The Reserve Bank of India is expected to aggressively tighten policy in the next meeting after minutes of its off-cycle policy review earlier this month revealed that rate setters pitched for front loading hikes amid a worsening inflation outlook.
Economists at Nomura Holdings Inc., Barclays Plc and Deutsche Bank AG forecast the RBI to raise rates by as much as 50 basis points when it meets June 6-8. Citigroup Inc. said the minutes reveal a “clear hawkish commitment” by the central bank to bring back inflation closer to its 2-6% target band.
“The minutes confirm our view that policy is behind the curve and has to significantly catchup via front-loaded rate hikes,” Nomura economists Sonal Varma and Aurodeep Nandi wrote in a note Wednesday, raising their forecast for a June increase to 50 basis points from 35 basis points.
Inflationary pressures, worsened by war-induced supply-chain disruptions, pushed up prices of commodities including food, fuel and fertilizers. Retail inflation rose to an eight-year high in April, while wholesale prices for the same month hit the fastest in three decades.
Deutsche Bank economist Kaushik Das said there was a “high risk” that inflation would remain above 7% for the rest of the fiscal 2022-23 and that may push the RBI to hike rates by 50 basis points in June and 25 basis points in August.
The RBI minutes released Wednesday showed monetary policymakers called for a reversal of the pandemic-era accommodations during the meeting.
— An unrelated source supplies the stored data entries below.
(* ===== verification/GoSlice.v ===== *)
(** * GoSlice: slices that share their arrays

    Go's slices as the source uses them in its registries: a slice is the
    beginning of an array, [append] writes into the array while there is room
    and copies to a larger one when there is not, and
    [append(s[:i], s[i+1:]...)] shifts the array in place, under the eyes of
    everybody who still holds the longer slice.  Arrays live in a store; how
    much room a new array gets is up to the runtime, hence a parameter. *)

From S2P Require Import Prelude.

Section slices.
Context {A : Type}.

(** An array; a cell beyond what has been written is [None]. *)
Abbreviation Array := (list (option A)).
Abbreviation Arrays := (list Array).

(** The nil slice and the empty literal have no array. *)
Record Slice := mkSlice {
  array : option nat;
  len : nat
}.

Definition nilSlice : Slice := mkSlice None 0.

Definition cells (sl : Slice) (st : Arrays) : Array := default [] (array sl ≫= λ a, st !! a).

(** [s[i]] for an index within the slice. *)
Definition index (i : nat) (sl : Slice) (st : Arrays) : option A := mjoin (cells sl st !! i).

Definition contents (sl : Slice) (st : Arrays) : list A := omap id (take (len sl) (cells sl st)).

(** [append(s, x)]; a new array has [room] cells to spare. *)
Definition append (room : nat) (x : A) (sl : Slice) (st : Arrays) : Arrays * Slice :=
  match array sl with
  | Some a =>
      if (len sl <? length (cells sl st))%nat
      then (alter (insert (len sl) (Some x)) a st, mkSlice (Some a) (S (len sl)))
      else (st ++ [take (len sl) (cells sl st) ++ [Some x] ++ replicate room None],
            mkSlice (Some (length st)) (S (len sl)))
  | None => (st ++ [[Some x] ++ replicate room None], mkSlice (Some (length st)) 1)
  end.

(** [append(s[:i], s[i+1:]...)]: the cells behind [i] move down by one; the
    last one keeps what it had. *)
Definition shift (i n : nat) (l : Array) : Array := take i l ++ drop (S i) (take n l) ++ drop (n - 1) l.

Definition removeAt (i : nat) (sl : Slice) (st : Arrays) : Arrays * Slice :=
  match array sl with
  | Some a => (alter (shift i (len sl)) a st, mkSlice (Some a) (len sl - 1))
  | None => (st, sl)
  end.

(** The cells of the slice have been written. *)
Definition valid (sl : Slice) (st : Arrays) : Prop :=
  (len sl <= length (cells sl st))%nat /\ Forall is_Some (take (len sl) (cells sl st)) /\
  forall a, array sl = Some a -> (a < length st)%nat.

(** Slices of different arrays. *)
Definition apart (sl sl' : Slice) : Prop := forall a, array sl = Some a -> array sl' <> Some a.

Lemma valid_nil st : valid nilSlice st.
Proof. by repeat split. Qed.

Lemma contents_nil st : contents nilSlice st = [].
Proof. done. Qed.

Lemma omap_Some (l : list A) : omap id (Some <$> l) = l.
Proof. induction l as [| x l IH]; [done |]. csimpl. by rewrite IH. Qed.

(** A valid slice is a list. *)
Lemma valid_contents sl st : valid sl st -> take (len sl) (cells sl st) = Some <$> contents sl st.
Proof.
  intros (_ & Hs & _). unfold contents. induction Hs as [| o l [x ->] _ IH]; [done |]. csimpl. by rewrite <- IH.
Qed.

Lemma length_contents sl st : valid sl st -> length (contents sl st) = len sl.
Proof.
  intros Hv. pose proof (valid_contents _ _ Hv) as E. apply (f_equal length) in E.
  rewrite length_fmap, length_take in E. destruct Hv as (Hl & _). lia.
Qed.

Lemma index_contents i sl st : valid sl st -> (i < len sl)%nat -> index i sl st = contents sl st !! i.
Proof.
  intros Hv Hi. unfold index. rewrite <- (lookup_take_lt _ (len sl)) by done.
  rewrite (valid_contents _ _ Hv), list_lookup_fmap. by destruct (_ !! _).
Qed.

Lemma cells_lookup a n st l : st !! a = Some l -> cells (mkSlice (Some a) n) st = l.
Proof. intros Ha. unfold cells. simpl. by rewrite Ha. Qed.

(** From the cells to the list. *)
Lemma slice_intro sl st c l :
  cells sl st = c -> take (len sl) c = Some <$> l -> length l = len sl ->
  (forall a, array sl = Some a -> (a < length st)%nat) -> valid sl st /\ contents sl st = l.
Proof.
  intros <- E El Ha. split; [| unfold contents; by rewrite E, omap_Some]. split; [| split; [| done]].
  - apply (f_equal length) in E. rewrite length_fmap, length_take in E. lia.
  - rewrite E. apply Forall_fmap, Forall_true. intros x. by eexists.
Qed.

Lemma append_spec room x sl st st' sl' :
  append room x sl st = (st', sl') -> valid sl st ->
  valid sl' st' /\ contents sl' st' = contents sl st ++ [x].
Proof.
  intros E Hv. pose proof (valid_contents _ _ Hv) as Ec. pose proof (length_contents _ _ Hv) as Elen.
  destruct Hv as (Hl & _ & Ha). unfold append in E. destruct sl as [[a |] n]; cbn [array len] in *.
  - destruct (st !! a) as [l |] eqn:Hla; [| specialize (Ha a eq_refl); apply lookup_ge_None in Hla; lia].
    rewrite (cells_lookup a n st l Hla) in *.
    destruct (Nat.ltb_spec n (length l)); injection E as <- <-.
    + eapply slice_intro.
      * apply cells_lookup. by rewrite list_lookup_alter_eq, Hla.
      * cbn [len]. erewrite take_S_r by (apply list_lookup_insert_eq; lia).
        by rewrite take_insert_ge, fmap_app, Ec.
      * rewrite length_app, Elen. simpl. lia.
      * intros ? [= <-]. rewrite length_alter. by apply Ha.
    + eapply slice_intro.
      * apply cells_lookup. by rewrite lookup_app_r, Nat.sub_diag.
      * cbn [len]. rewrite take_app_ge, length_take by (rewrite length_take; lia).
        replace (S n - n `min` length l)%nat with 1%nat by lia. by rewrite fmap_app, <- Ec.
      * rewrite length_app, Elen. simpl. lia.
      * intros ? [= <-]. rewrite length_app. simpl. lia.
  - injection E as <- <-.
    assert (n = 0)%nat as -> by (unfold cells in Hl; simpl in Hl; lia).
    eapply slice_intro; [apply cells_lookup; by rewrite lookup_app_r, Nat.sub_diag | done | done |].
    intros ? [= <-]. rewrite length_app. simpl. lia.
Qed.

Lemma drop_take_last {B} (l : list B) n : (0 < n <= length l)%nat ->
  exists x, l !! (n - 1)%nat = Some x /\ drop (n - 1) l = x :: drop n l.
Proof.
  intros Hn. destruct (lookup_lt_is_Some_2 l (n - 1)) as [x Hx]; [lia |]. exists x. split; [done |].
  rewrite (drop_S l x (n - 1) Hx). f_equal. f_equal. lia.
Qed.

Lemma take_shift i n (l : Array) : (i < n <= length l)%nat ->
  take (n - 1) (shift i n l) = take i l ++ drop (S i) (take n l).
Proof.
  intros Hi. unfold shift. rewrite app_assoc. apply take_app_length'.
  rewrite length_app, length_take, length_drop, length_take. lia.
Qed.

Lemma delete_take_drop {B} (l : list B) i : (i < length l)%nat -> delete i l = take i l ++ drop (S i) l.
Proof. intros Hi. by rewrite delete_take_drop. Qed.

Lemma removeAt_spec i sl st st' sl' :
  removeAt i sl st = (st', sl') -> valid sl st -> (i < len sl)%nat ->
  valid sl' st' /\ contents sl' st' = delete i (contents sl st).
Proof.
  intros E Hv Hi. pose proof (valid_contents _ _ Hv) as Ec. pose proof (length_contents _ _ Hv) as Elen.
  destruct Hv as (Hl & _ & Ha). unfold removeAt in E. destruct sl as [[a |] n]; cbn [array len] in *;
    [| unfold cells in Hl; simpl in Hl; lia].
  destruct (st !! a) as [l |] eqn:Hla; [| specialize (Ha a eq_refl); apply lookup_ge_None in Hla; lia].
  rewrite (cells_lookup a n st l Hla) in *. injection E as <- <-.
  eapply slice_intro.
  - apply cells_lookup. by rewrite list_lookup_alter_eq, Hla.
  - cbn [len]. rewrite take_shift by lia. rewrite delete_take_drop by lia.
    rewrite fmap_app, fmap_take, fmap_drop, <- Ec. f_equal. by rewrite take_take, Nat.min_l by lia.
  - cbn [len]. rewrite length_delete by (apply lookup_lt_is_Some_2; lia). lia.
  - intros ? [= <-]. rewrite length_alter. by apply Ha.
Qed.

(** What a holder of the old slice sees after the removal. *)
Lemma removeAt_old i sl st st' sl' x :
  removeAt i sl st = (st', sl') -> valid sl st -> (i < len sl)%nat -> last (contents sl st) = Some x ->
  contents sl st' = delete i (contents sl st) ++ [x].
Proof.
  intros E Hv Hi Hx. pose proof (valid_contents _ _ Hv) as Ec. pose proof (length_contents _ _ Hv) as Elen.
  destruct Hv as (Hl & _ & Ha). unfold removeAt in E. destruct sl as [[a |] n]; cbn [array len] in *;
    [| unfold cells in Hl; simpl in Hl; lia].
  destruct (st !! a) as [l |] eqn:Hla; [| specialize (Ha a eq_refl); apply lookup_ge_None in Hla; lia].
  rewrite (cells_lookup a n st l Hla) in *. injection E as <- _. unfold contents at 1. cbn [len].
  rewrite (cells_lookup a n _ (shift i n l)) by (by rewrite list_lookup_alter_eq, Hla).
  destruct (drop_take_last l n) as (y & Hy & Ed); [lia |].
  rewrite last_lookup, Elen in Hx. assert (y = Some x) as ->.
  { rewrite <- (lookup_take_lt _ n), Ec, list_lookup_fmap in Hy by lia.
    replace (pred n) with (n - 1)%nat in Hx by lia. rewrite Hx in Hy. by injection Hy as <-. }
  unfold shift. rewrite Ed, app_assoc, take_app_ge by (rewrite length_app, length_take, length_drop, length_take; lia).
  rewrite length_app, length_take, length_drop, length_take.
  replace (n - (i `min` length l + (n `min` length l - S i)))%nat with 1%nat by lia. cbn [take].
  rewrite delete_take_drop by lia.
  replace (take i l ++ drop (S i) (take n l)) with (Some <$> take i (contents (mkSlice (Some a) n) st) ++
    drop (S i) (contents (mkSlice (Some a) n) st))
    by (rewrite fmap_app, fmap_take, fmap_drop, <- Ec, take_take, Nat.min_l by lia; done).
  etransitivity; [| apply omap_Some]. by rewrite take_0, !fmap_app.
Qed.

(** Slices of other arrays are not touched. *)
Lemma append_apart room x sl st st' sl' sl2 :
  append room x sl st = (st', sl') -> apart sl sl2 -> valid sl2 st ->
  valid sl2 st' /\ contents sl2 st' = contents sl2 st /\ apart sl' sl2.
Proof.
  intros E Hap Hv. assert (cells sl2 st' = cells sl2 st /\ (length st <= length st')%nat /\ apart sl' sl2)
    as (Ec & Hlen & Hap').
  { destruct Hv as (_ & _ & Hv2). destruct sl2 as [[b |] n2]; cbn [array] in *;
      [| by (split; [done |]; split; [| done]; unfold append in E; repeat case_match; simplify_eq;
             rewrite ?length_alter, ?length_app; simpl; lia)].
    specialize (Hv2 b eq_refl). unfold append in E. destruct sl as [[a |] n]; cbn [array len] in *.
    - assert (a <> b) as Hne by (intros ->; by apply (Hap b)).
      destruct (_ <? _)%nat; injection E as <- <-; unfold cells; cbn.
      + rewrite list_lookup_alter_ne, length_alter by done. split; [done |]. split; [done | exact Hap].
      + rewrite lookup_app_l, length_app by done. split; [done |]. split; [simpl; lia |].
        intros ? [= <-] [= ->]. lia.
    - injection E as <- <-. unfold cells; cbn. rewrite lookup_app_l, length_app by done. split; [done |].
      split; [simpl; lia |]. intros ? [= <-] [= ->]. lia. }
  destruct Hv as (H1 & H2 & H3). unfold valid, contents. rewrite Ec. split; [| by split].
  split; [done |]. split; [done |]. intros a Ha. specialize (H3 a Ha). lia.
Qed.

(** A shorter slice of the same array does not see an append. *)
Lemma append_longer room x sl st st' sl' sl0 :
  append room x sl st = (st', sl') -> array sl0 = array sl -> (len sl0 <= len sl)%nat ->
  valid sl st -> valid sl0 st ->
  valid sl0 st' /\ contents sl0 st' = contents sl0 st /\
  (apart sl0 sl' \/ array sl' = array sl0 /\ (len sl0 <= len sl')%nat).
Proof.
  intros E Ear Hle Hv Hv0.
  assert (take (len sl0) (cells sl0 st') = take (len sl0) (cells sl0 st) /\
    (len sl0 <= length (cells sl0 st'))%nat /\ (length st <= length st')%nat /\
    (apart sl0 sl' \/ array sl' = array sl0 /\ (len sl0 <= len sl')%nat)) as (Et & Hl & Hlen & Hrel).
  { destruct Hv0 as (H1 & _ & H3), sl0 as [oa n0], sl as [[a |] n]; cbn [array len] in *; subst oa.
    - specialize (H3 a eq_refl). unfold append in E. cbn [array len] in E.
      destruct (Nat.ltb_spec n (length (cells (mkSlice (Some a) n) st))); injection E as <- <-; unfold cells in *; cbn in *.
      + rewrite list_lookup_alter_eq. destruct (lookup_lt_is_Some_2 _ _ H3) as [l Hl]. rewrite Hl in *. cbn in *.
        rewrite take_insert_ge, length_insert, length_alter by done. split; [done |]. split; [done |].
        split; [done |]. right. split; [done | lia].
      + rewrite lookup_app_l, length_app by done. split; [done |]. split; [done |]. split; [simpl; lia |].
        left. intros ? [= <-] [= E']. lia.
    - unfold append in E. cbn [array len] in E. injection E as <- <-. unfold cells in *; cbn in *.
      split; [done |]. split; [done |]. split; [rewrite length_app; simpl; lia |]. by left. }
  destruct Hv0 as (H1 & H2 & H3). unfold valid, contents. rewrite Et. split; [| by split].
  split; [done |]. split; [done |]. intros a Ha. specialize (H3 a Ha). lia.
Qed.

Lemma removeAt_apart i sl st st' sl' sl2 :
  removeAt i sl st = (st', sl') -> apart sl sl2 -> valid sl2 st ->
  valid sl2 st' /\ contents sl2 st' = contents sl2 st /\ apart sl' sl2.
Proof.
  intros E Hap Hv. assert (cells sl2 st' = cells sl2 st /\ length st = length st' /\ array sl' = array sl)
    as (Ec & Hlen & Ear).
  { unfold removeAt in E. destruct sl as [[a |] n]; cbn [array len] in *; injection E as <- <-; [| done].
    rewrite length_alter. split; [| done]. unfold cells. destruct sl2 as [[b |] n2]; [| done]. cbn.
    rewrite list_lookup_alter_ne; [done |]. intros ->. by apply (Hap b). }
  destruct Hv as (H1 & H2 & H3). unfold valid, contents. rewrite Ec, <- Hlen.
  split; [by repeat split |]. split; [done |]. intros a Ha. apply Hap. by rewrite <- Ear.
Qed.

(** [append(s, xs...)]: all of [xs] go into the array of [s], or none. *)
Definition appendAll (room : nat) (xs : list A) (sl : Slice) (st : Arrays) : Arrays * Slice :=
  let n := (len sl + length xs)%nat in
  let fresh := (st ++ [take (len sl) (cells sl st) ++ (Some <$> xs) ++ replicate room None], mkSlice (Some (length st)) n) in
  match array sl, xs with
  | None, [] => (st, sl)
  | None, _ => fresh
  | Some a, _ =>
      if (n <=? length (cells sl st))%nat
      then (alter (λ l, take (len sl) l ++ (Some <$> xs) ++ drop n l) a st, mkSlice (Some a) n)
      else fresh
  end.

Lemma appendAll_spec room xs sl st st' sl' :
  appendAll room xs sl st = (st', sl') -> valid sl st -> valid sl' st' /\ contents sl' st' = contents sl st ++ xs.
Proof.
  intros E Hv. pose proof (valid_contents _ _ Hv) as Ec. pose proof (length_contents _ _ Hv) as Elen.
  assert ((st ++ [take (len sl) (cells sl st) ++ (Some <$> xs) ++ replicate room None],
      mkSlice (Some (length st)) (len sl + length xs)) = (st', sl') -> valid sl' st' /\ contents sl' st' = contents sl st ++ xs) as Hfresh.
  { intros [= <- <-]. eapply slice_intro.
    - apply cells_lookup. by rewrite lookup_app_r, Nat.sub_diag.
    - cbn [len]. rewrite app_assoc, Ec, <- fmap_app. apply take_app_length'. by rewrite length_fmap, length_app, Elen.
    - by rewrite length_app, Elen.
    - intros ? [= <-]. rewrite length_app. simpl. lia. }
  unfold appendAll in E. destruct (array sl) as [a |] eqn:Ea; [| by destruct xs; [injection E as <- <-; rewrite app_nil_r | apply Hfresh]].
  destruct (Nat.leb_spec (len sl + length xs) (length (cells sl st))) as [Hle | Hgt]; [| by apply Hfresh].
  clear Hfresh. injection E as <- <-. destruct Hv as (_ & _ & Ha). specialize (Ha a Ea).
  destruct (lookup_lt_is_Some_2 st a Ha) as [l Hla]. assert (cells sl st = l) as El by (unfold cells; rewrite Ea; simpl; by rewrite Hla).
  rewrite El in *. eapply slice_intro.
  - apply cells_lookup. rewrite list_lookup_alter_eq, Hla. reflexivity.
  - cbn [len]. rewrite app_assoc, Ec, <- fmap_app. apply take_app_length'. by rewrite length_fmap, length_app, Elen.
  - by rewrite length_app, Elen.
  - intros ? [= <-]. by rewrite length_alter.
Qed.

End slices.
External member Jayanth Rama Varma favored more than a 100 basis points rate increase to be “carried out very soon,” while Ashima Goyal wanted rate hikes to be front-loaded.
“We see a clear focus on reaching pre-pandemic monetary conditions, which we expect to happen by the August MPC,” said Rahul Bajoria, an economist with Barclays in Mumbai.
Swaps are pricing in a 60 basis points increase in June, followed by another 50 basis points and 60 basis points in the next two meetings, according to Naveen Singh, head of trading at ICICI Securities Primary Dealership Ltd.